Los poemas de Moga no desdeñan nada. Ni siquiera la voz poética es única, sino
doble: una hacia dentro y otra hacia fuera; una se arroga un tono indagador,
metapoético, ensimismado, a ratos tan libérrimo que es casi irracional, y otra
por el contrario mira al exterior: hacia esa hostil realidad que la otra voz
tanto se afana en definir, hacia los otros. Con los otros y contra los otros.

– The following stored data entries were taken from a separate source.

Lemma dict_get_set_same d k v : dict_get (dict_set d k v) k = Some v.
Proof.
  induction d as [|[k' v'] d IH]; cbn.
  - now rewrite String.eqb_refl.
  - destruct (String.eqb k' k) eqn:E; cbn; rewrite E; auto.
Qed.


Lemma dict_get_app_fresh (pre d : dict V) k :
  ~ In k (dict_keys pre) -> dict_get (pre ++ d) k = dict_get d k.
Proof.
  induction pre as [|[k0 v0] pre IH]; cbn; intros Hn; [reflexivity|].
  destruct (String.eqb_spec k0 k) as [->|Hk]; [tauto|]. apply IH. tauto.
Qed.

Lemma dict_set_app_fresh (pre d : dict V) k v :
  ~ In k (dict_keys pre) -> dict_set (pre ++ d) k v = pre ++ dict_set d k v.
Proof.
  induction pre as [|[k0 v0] pre IH]; cbn; intros Hn; [reflexivity|].
  destruct (String.eqb_spec k0 k) as [->|Hk]; [tauto|]. rewrite IH; tauto.
Qed.


End DictFacts.

Section ReceiverFacts.
Import Py Receiver.

(** The forwarding condition of [update_loop]. *)
Definition due (now : Q) (d : DeviceData) : bool :=
  Qle_bool UPDATE_INTERVAL (now - last_http d).

(** The record after a forward at [now]. *)
Definition stamp (now : Q) (d : DeviceData) : DeviceData :=
  mkData (temp d) (hum d) (cpu d) (last_mqtt d) now.

Definition request_of (kv : string * DeviceData) : HttpRequest :=
  mkRequest (fst kv) (cpu (snd kv)) (temp (snd kv)) (hum (snd kv)).

Definition forward (now : Q) (kv : string * DeviceData) : string * DeviceData :=
  if due now (snd kv) then (fst kv, stamp now (snd kv)) else kv.

(** The requests issued between two states. *)
Definition new_calls (s s' : State) : list HttpRequest :=
  skipn (List.length (http_calls (out s))) (http_calls (out s')).


Lemma send_http_last_data k t h c s :
  last_data (send_http k t h c s) = last_data s.
Proof.
  unfold send_http, requests_get.
  destruct (net s) as [|[code|] rest]; reflexivity.
Qed.

Lemma send_http_calls k t h c s :
  http_calls (out (send_http k t h c s)) =
  http_calls (out s) ++ [mkRequest k c t h].
Proof.
  unfold send_http, requests_get, http_calls.
  destruct (net s) as [|[code|] rest]; reflexivity.
Qed.


Lemma forward_keys now l : dict_keys (map (forward now) l) = dict_keys l.
Proof.
  unfold dict_keys. rewrite map_map. apply map_ext.
  intros [k d]. unfold forward. cbn. now destruct (due now d).
Qed.

(** The loop, started on the keys of a suffix [l] of the dict. *)
Lemma scan_items_spec now l : forall pre s,
  last_data s = pre ++ l ->
  NoDup (dict_keys l) ->
  (forall k, In k (dict_keys l) -> ~ In k (dict_keys pre)) ->
  last_data (scan_items now (dict_keys l) s) = pre ++ map (forward now) l /\
  http_calls (out (scan_items now (dict_keys l) s)) =
    http_calls (out s) ++ map request_of (filter (fun kv => due now (snd kv)) l).
Proof.
  induction l as [|[k d] l IH]; intros pre s Hs Hnd Hfresh.
  - cbn. rewrite Hs, !app_nil_r. auto.
  - cbn [dict_keys map fst scan_items].
    inversion Hnd as [|? ? Hk Hnd']; subst.
    assert (Hpre : ~ In k (dict_keys pre)) by (apply Hfresh; now left).
    assert (Hget : dict_get (last_data s) k = Some d).
    { rewrite Hs, dict_get_app_fresh by assumption. cbn.
      now rewrite String.eqb_refl. }
    rewrite Hget. fold (due now d).
    assert (Hfresh' : forall v k', In k' (dict_keys l) ->
               ~ In k' (dict_keys (pre ++ [(k, v)]))).
    { intros v k' Hin. unfold dict_keys. rewrite map_app, in_app_iff. cbn.
      intros [Hp|[->|[]]].
      - apply (Hfresh k'); [now right | exact Hp].
      - exact (Hk Hin). }
    cbn [filter snd]. unfold forward at 1. cbn [fst snd map].
    destruct (due now d) eqn:Hdue.
    + match goal with |- context [scan_items now _ ?s2] =>
        destruct (IH (pre ++ [(k, stamp now d)]) s2) as [IH1 IH2] end.
      * cbn [last_data]. rewrite send_http_last_data, Hs.
        rewrite dict_set_app_fresh by assumption. cbn.
        rewrite String.eqb_refl. now rewrite <- app_assoc.
      * assumption.
      * apply Hfresh'.
      * fold (dict_keys l). rewrite IH1, IH2. cbn [out].
        rewrite send_http_calls. rewrite <- !app_assoc. auto.
    + destruct (IH (pre ++ [(k, d)]) s) as [IH1 IH2].
      * rewrite Hs. now rewrite <- app_assoc.
      * assumption.
      * apply Hfresh'.
      * fold (dict_keys l). rewrite IH1, IH2. rewrite <- !app_assoc. auto.
Qed.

El nivel estructural más evidente del libro está, pues,
articulado por esas dos voces o, mejor dicho, por esa bisagra entre exterior e
interior. Si la voz que podríamos llamar interior evoluciona en largos poemas
en verso, la otra, la exterior, se fragmenta en una multitud de voces y
desarrolla poemas en prosa de muy diversa índole sobre temas igualmente
diversos. Ambos tipos de texto, además, van intercalándose alternativamente,
tejiendo un diálogo subrepticio entre el dentro y el afuera, entre el yo y la
otredad, de suerte que no estamos seguros si se trata de varios poemas o de un único
poema fragmentado llamado ‘Insumisión’. Esta inusitada estructura no debería
sorprendernos: Eduardo Moga no es precisamente un autor que repita
formulaciones de un libro al siguiente y, si bien es cierto que tiene cierta
querencia por el poema de largo aliento, en su producción no faltan las
formulas breves y cerradas como las sextinas (Seis sextinas soeces, 2008), las décimas (Décimas de fiebre, 2014) o incluso los haikus (Los haikus del tren, 2007). Pero en este caso, como decíamos, el
autor ha optado por la desmesura y la estructura abierta y por no conformarse
con una sola opción: en Insumisión
convive lo múltiple y lo multiplicador (“me apodero de la delicuescente
multiplicidad / de lo que pasa”, dirá, y también “cuando estoy solo / todo es múltiple”).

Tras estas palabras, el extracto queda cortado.